* [What is needed]
Copy out each line of the listing below that contains the word "intros".

* [Recorded information]

***

(* ===== verification/Settle.v ===== *)
(** How the server of Lifecycle.v comes to rest: the handlers and the endings under way and the
monitors of stopped connections, left alone, are done after a bounded number of sections,
whatever their order, and exactly the clients whose connection runs are then registered. *)

From S2P Require Import Prelude GoText Json ProtoDef Protocol ToCompute Room Config Token Rpc State.
From S2P Require Import Client Subscribe Heartbeat Stat Service Interleave Lifecycle LifecycleRuns.
Local Open Scope Z_scope.

(** * The sum of a measure over a map *)

Section Total.
Context {A : Type} (f : A -> nat).

Definition total (m : gmap loc A) : nat := map_fold (fun _ x n => f x + n)%nat 0%nat m.

Lemma total_insert m k x : m !! k = None -> total (<[k := x]> m) = (f x + total m)%nat.
Proof. intros Hk. unfold total. rewrite map_fold_insert_L; [done| |done]. intros. lia. Qed.

Lemma total_delete m k x : m !! k = Some x -> total m = (f x + total (delete k m))%nat.
Proof. intros Hk. rewrite <-(total_insert (delete k m) k x) by apply lookup_delete_eq. by rewrite insert_delete_id. Qed.

(** One goroutine has gone on. *)
Lemma total_put m k x y :
  m !! k = Some x -> (total (put k y m) + f x = total m + match y with Some y => f y | None => 0 end)%nat.
Proof.
  intros Hk. rewrite (total_delete m k x Hk). destruct y as [y|]; cbn; [|lia].
  rewrite <-(insert_delete_eq m k y), total_insert by apply lookup_delete_eq. lia.
Qed.

End Total.

(** * Work *)

Section Work.
Context `{HB : BDMsg, HL : !BDMsgLaws, HN : Net, HG : Gorsa, HZ : Zlib, HP : Proto}.

(** The sections left at most: an admission may make a client, with a monitor and its ending. *)
Definition h_work (pc : hpc) : nat :=
  match pc with HRegister _ _ _ | HAdmit _ _ _ _ => 7 + h_left pc | _ => h_left pc end.
Definition work (c : life) : nat :=
  (total h_work (lf_handlers c) + total e_left (lf_endings c) + 7 * length (monitors (w_tasks (lf_world c))))%nat.

Lemma h_work_next config s pc w :
  let '(pc', w') := h_next config s pc w in
  (match pc' with Some pc' => h_work pc' | None => 0 end + 7 * length (monitors (w_tasks w')) <
   h_work pc + 7 * length (monitors (w_tasks w)))%nat.
Proof.
  destruct (h_next config s pc w) as [pc' w'] eqn:E. pose proof (h_next_tables config s pc w) as Ht. rewrite E in Ht.
  destruct pc as [spare now m|spare now msc register|msc|msc|m|now1 now2 t m|c roomId k|c roomId k|c k].
  2: { cbn in E. injection E as <- <-. cbn [h_work h_left].
    destruct (tables_clientIn config spare now register msc w) as [Et|(l & _ & Et)]; apply (f_equal tb_mon) in Et;
      cbn in Et; rewrite Et, ?length_app; cbn; lia. }
  all: apply (f_equal tb_mon) in Ht; cbn in Ht; rewrite Ht; apply Nat.add_lt_mono_r;
    (destruct pc' as [pc'|]; [pose proof (h_left_next config s _ w pc' w' E) as Hlt|cbn; lia]).
  1: { revert E. open_section. repeat case_match; intros [= <- <-]; cbn; try lia;
         exfalso; by eapply (refreshToken0_returns config spare). }
  all: destruct pc'; try (cbn in *; lia); exfalso; revert E; open_section; unfold h_room; repeat case_match; congruence.
Qed.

***

* [Exercise output]
Proof. intros Hk. unfold total. rewrite map_fold_insert_L; [done| |done]. intros. lia. Qed.
Proof. intros Hk. rewrite <-(total_insert (delete k m) k x) by apply lookup_delete_eq. by rewrite insert_delete_id. Qed.
  intros Hk. rewrite (total_delete m k x Hk). destruct y as [y|]; cbn; [|lia].
  1: { revert E. open_section. repeat case_match; intros [= <- <-]; cbn; try lia;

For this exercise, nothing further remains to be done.